__Input__
=== Section Start ===

(** * Automated-App-Builder: the generation pipeline of [app/llm_generator.py]

    A shallow embedding of [decode_attachments], [summarize_attachment_meta],
    [_strip_code_block], [generate_readme_fallback] and [generate_app_code],
    together with the Python string, path and JSON operations they call. *)

From Stdlib Require Import List String Ascii NArith ZArith QArith Bool Lia Arith.
From Stdlib Require Import DecimalString.
Import ListNotations.

Close Scope Q_scope.
Local Open Scope nat_scope.
Local Open Scope list_scope.

(** ** Python text *)

(** A Python [str] is a sequence of Unicode code points. *)
Definition char := N.
Definition pystr := list char.
(** A Python [bytes] object. *)
Definition bytes := list N.

(** Source literals are written as Rocq strings and read as code points. *)
Definition lit (s : string) : pystr := map N_of_ascii (list_ascii_of_string s).
Arguments lit s%_string.

Definition NL : char := 10%N.

Module Str.

Fixpoint eqb (a b : pystr) : bool :=
  match a, b with
  | [], [] => true
  | c :: a', d :: b' => N.eqb c d && eqb a' b'
  | _, _ => false
  end.

(** [s.startswith(p)] *)
Fixpoint startswith (p s : pystr) : bool :=
  match p, s with
  | [], _ => true
  | _ :: _, [] => false
  | c :: p', d :: s' => N.eqb c d && startswith p' s'
  end.

(** [s.endswith(p)] *)
Definition endswith (p s : pystr) : bool := startswith (rev p) (rev s).
(** * Teams reporter: attempt aggregation, summary card and webhook delivery

    A shallow embedding of [src/reporters/teamsReporter.ts] (class
    [TeamsReporter]) and the properties of its classifier
    ([onTestEnd], [processTestResults], [captureFailedTest]), of the card
    builder ([buildMessageCard], [getOverallStatus], [getThemeColor],
    [truncateError]) and of the delivery loop ([sendWebhookWithRetry],
    [onEnd]).

    Conventions of the embedding:
    - a JavaScript string is the list of its UTF-16 code units, so that
      [length], [substring] and [split] count what the runtime counts;
    - the counters of [testResults] and array lengths are natural numbers
      (the runtime holds them as doubles, exact below 2^53);
    - the one floating-point computation, the pass rate, is carried out on
      binary64 values with the primitive floats of the kernel;
    - console output, HTTP requests and timer waits are recorded as a trace
      of events; an exception that leaves a method is the result [None]. *)

From Stdlib Require Import ZArith NArith List Bool Lia String Ascii Floats.
From Stdlib Require Import Permutation.
Import ListNotations.

Set Implicit Arguments.

(* ================================================================== *)
(** ** The JavaScript runtime values the reporter relies on *)
(* ================================================================== *)

Module Js.

(** One UTF-16 code unit. *)
Definition char16 := N.

(** A string value: its sequence of code units. *)
Definition jsstring := list char16.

=== Section End ===

__Exercise description__
Each line holding the word "that" must be copied from the data.

__Problem solution__
    - a JavaScript string is the list of its UTF-16 code units, so that
      of events; an exception that leaves a method is the result [None]. *)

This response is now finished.